Fou, échappé de l'asile ? Affabulateur ? Projection de son inconscient ? Qui est cet homme étrange qui semble tout connaître de son hôte ? S'engage alors entre eux une discussion, à fleurets mouchetés. Un dialogue tout à la fois philosophique et joueur, étincelant de perspicacité et rieur, riche de belles envolées littéraires et de mots d'esprits...
Un dialogue qui formulera toutes sortes de questions existentielles : de la nature de l'inconscient, aux raisons du mal dans le monde, en passant par la liberté de l'homme ou encore le rôle du doute dans la foi....
De réponses, il n'y en aura point. Le propos de cette improbable rencontre entre Freud, l'athée, « le catéchumène de l'incroyance », et Dieu, n'étant pas de délivrer, au terme d'une bataille d'idées, une victoire à l'un ou à l'autre.
Ici point de thèse définitive ni de dogme à suivre.
Mais l'envie d'induire une réflexion différente, lumineuse, tout à la fois profonde et pétillante, sur la foi et l'approche que chacun peut en avoir.
Un régal pour l'esprit... et le cœur, dont aurait dû profiter un plus large public. Dommage qu'il n'y ait que deux soirées de représentation !

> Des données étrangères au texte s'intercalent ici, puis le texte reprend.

(* ===== verification/JobQueue.v ===== *)
(** * The durable job queue ([services/task_queue.py])

    One row per job, leased to one worker at a time. A claim takes the oldest
    claimable row and hands out a [ClaimedJob] stamped with the row's new lease
    generation; every report of a worker is one conditional update that names the
    claim, so a worker whose lease was lost changes nothing. Expired leases are put
    back or dead-lettered; an operator can cancel and retry.

    Times are integers in microseconds; leases and backoffs are whole seconds.
    Payloads and results pass the scan of [Disclosure] first. *)

From Stdlib Require Import ZArith Lia String Ascii.
From stdpp Require Import base gmap strings list fin_maps sorting relations.
From S2P Require Import Prelude Strings Sql Json JsonText Disclosure.
Open Scope Z_scope.

(** ** Data *)

Inductive JobStatus : Type := PENDING | RUNNING | SUCCEEDED | FAILED | DEAD_LETTER | CANCELLED.

#[export] Instance JobStatus_eq_dec : EqDecision JobStatus.
Proof. solve_decision. Defined.

(** [JSONDecodeError] and [MultipleResultsFound] come from the libraries. *)
Inductive job_error : Type := InvalidJob | JobConfigurationError | JSONDecodeError | MultipleResultsFound.

#[export] Instance job_error_eq_dec : EqDecision job_error.
Proof. solve_decision. Defined.

Record BackgroundJobRow : Type := mkJob {
  owner_id : string;
  project_id : string;
  kind : string;
  payload_json : string;
  status : JobStatus;
  attempts : Z;
  max_attempts : Z;
  lease_generation : Z;
  idempotency_key : option string;
  worker_id : option string;
  lease_expires_at : option Z;
  available_at : Z;
  created_at : Z;
  updated_at : Z;
  completed_at : option Z;
  result_json : option string;
  error_code : option string
}.

Abbreviation jobs := (gmap string BackgroundJobRow).

Record ClaimedJob : Type := mkClaim {
  c_job_id : string;
  c_owner_id : string;
  c_project_id : string;
  c_kind : string;
  c_payload : json;
  c_attempts : Z;
  c_max_attempts : Z;
  c_lease_generation : Z;
  c_worker_id : string
}.

(** The columns the updates write. *)
#[export] Instance set_status : SetField status := fun v r =>
  mkJob (owner_id r) (project_id r) (kind r) (payload_json r) v (attempts r) (max_attempts r) (lease_generation r) (idempotency_key r)
    (worker_id r) (lease_expires_at r) (available_at r) (created_at r) (updated_at r) (completed_at r) (result_json r) (error_code r).
#[export] Instance set_attempts : SetField attempts := fun v r =>
  mkJob (owner_id r) (project_id r) (kind r) (payload_json r) (status r) v (max_attempts r) (lease_generation r) (idempotency_key r)
    (worker_id r) (lease_expires_at r) (available_at r) (created_at r) (updated_at r) (completed_at r) (result_json r) (error_code r).
#[export] Instance set_lease_generation : SetField lease_generation := fun v r =>
  mkJob (owner_id r) (project_id r) (kind r) (payload_json r) (status r) (attempts r) (max_attempts r) v (idempotency_key r)
    (worker_id r) (lease_expires_at r) (available_at r) (created_at r) (updated_at r) (completed_at r) (result_json r) (error_code r).
#[export] Instance set_worker_id : SetField worker_id := fun v r =>
  mkJob (owner_id r) (project_id r) (kind r) (payload_json r) (status r) (attempts r) (max_attempts r) (lease_generation r) (idempotency_key r)
    v (lease_expires_at r) (available_at r) (created_at r) (updated_at r) (completed_at r) (result_json r) (error_code r).
#[export] Instance set_lease_expires_at : SetField lease_expires_at := fun v r =>
  mkJob (owner_id r) (project_id r) (kind r) (payload_json r) (status r) (attempts r) (max_attempts r) (lease_generation r) (idempotency_key r)
    (worker_id r) v (available_at r) (created_at r) (updated_at r) (completed_at r) (result_json r) (error_code r).
#[export] Instance set_available_at : SetField available_at := fun v r =>
  mkJob (owner_id r) (project_id r) (kind r) (payload_json r) (status r) (attempts r) (max_attempts r) (lease_generation r) (idempotency_key r)
    (worker_id r) (lease_expires_at r) v (created_at r) (updated_at r) (completed_at r) (result_json r) (error_code r).
#[export] Instance set_updated_at : SetField updated_at := fun v r =>
  mkJob (owner_id r) (project_id r) (kind r) (payload_json r) (status r) (attempts r) (max_attempts r) (lease_generation r) (idempotency_key r)
    (worker_id r) (lease_expires_at r) (available_at r) (created_at r) v (completed_at r) (result_json r) (error_code r).
#[export] Instance set_completed_at : SetField completed_at := fun v r =>
  mkJob (owner_id r) (project_id r) (kind r) (payload_json r) (status r) (attempts r) (max_attempts r) (lease_generation r) (idempotency_key r)
    (worker_id r) (lease_expires_at r) (available_at r) (created_at r) (updated_at r) v (result_json r) (error_code r).
#[export] Instance set_result_json : SetField result_json := fun v r =>
  mkJob (owner_id r) (project_id r) (kind r) (payload_json r) (status r) (attempts r) (max_attempts r) (lease_generation r) (idempotency_key r)
    (worker_id r) (lease_expires_at r) (available_at r) (created_at r) (updated_at r) (completed_at r) v (error_code r).
#[export] Instance set_error_code : SetField error_code := fun v r =>
  mkJob (owner_id r) (project_id r) (kind r) (payload_json r) (status r) (attempts r) (max_attempts r) (lease_generation r) (idempotency_key r)
    (worker_id r) (lease_expires_at r) (available_at r) (created_at r) (updated_at r) (completed_at r) (result_json r) v.

(** ** Validation *)

Definition MAX_PAYLOAD_BYTES : Z := 64 * 1024.
Definition MAX_RESULT_BYTES : Z := 64 * 1024.
Definition ALLOWED_JOB_KINDS : list string := ["echo"; "run_export"]%string.

(** [^[A-Za-z0-9][A-Za-z0-9._:-]{0,254}$] *)
Definition _SAFE_ID (s : string) : bool := safe_id s && (String.length s <=? 255)%nat.

(** [inspect(item, depth)] from a count of nodes: the count after it, or the error. *)
Fixpoint inspect (depth : Z) (item : json) (nodes : Z) : option Z :=
  let nodes := nodes + 1 in
  if (12 <? depth) || (100000 <? nodes) then None
  else match item with
  | JNull | JStr _ | JInt _ | JBool _ => Some nodes
  | JFloat repr => if bool_decide (repr ∈ ["nan"; "inf"; "-inf"]%string) then None else Some nodes
  | JArr l =>
      (fix go l nodes := match l with
                         | [] => Some nodes
                         | child :: l' => match inspect (depth + 1) child nodes with
                                          | Some nodes => go l' nodes
                                          | None => None
                                          end
                         end) l nodes
  | JObj kvs =>
      (fix go l nodes := match l with
                         | [] => Some nodes
                         | (_, child) :: l' => match inspect (depth + 1) child nodes with
                                               | Some nodes => go l' nodes
                                               | None => None
                                               end
                         end) kvs nodes
  end.

(** [json.dumps] raises [ValueError] for an integer beyond the digit limit. *)
Fixpoint ints_printable (v : json) : bool :=
  match v with
  | JInt z => int_printable z
  | JArr l => (fix go l := match l with [] => true | v :: l' => ints_printable v && go l' end) l
  | JObj kvs => (fix go l := match l with [] => true | (_, v) :: l' => ints_printable v && go l' end) kvs
  | _ => true
  end.

(** ** The queue *)

Record DurableJobQueue : Type := mkQueue { _lease_seconds : Z; _base_backoff : Z }.

Definition new_queue (lease_seconds base_backoff_seconds : Z) : result job_error DurableJobQueue :=
  _ ← require (negb ((lease_seconds <=? 0) || (base_backoff_seconds <? 0))) JobConfigurationError;
  Ok (mkQueue lease_seconds base_backoff_seconds).

(** [timedelta(seconds=n)] *)
Definition seconds (n : Z) : Z := n * 1000000.

Record JobView : Type := mkView {
  v_job_id : string;
  v_owner_id : string;
  v_project_id : string;
  v_kind : string;
  v_status : JobStatus;
  v_attempts : Z;
  v_max_attempts : Z;
  v_idempotency_key : option string;
  v_created_at : Z;
  v_updated_at : Z;
  v_completed_at : option Z;
  v_result : option json;
  v_error_code : option string
}.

Car ce visiteur-là, créé par Éric-Emmanuel Schmitt et magnifiquement interprété par Michel Moppert, est de ceux qui apportent avec eux la grâce. Celle qui naît de la rencontre du beau, du bon et de l'intelligent.Les trois sources mêlées dans lesquelles Éric-Emmanuel Schmitt puise son inspiration, la matière de son théâtre philosophique, au brillant mélange de réflexion,...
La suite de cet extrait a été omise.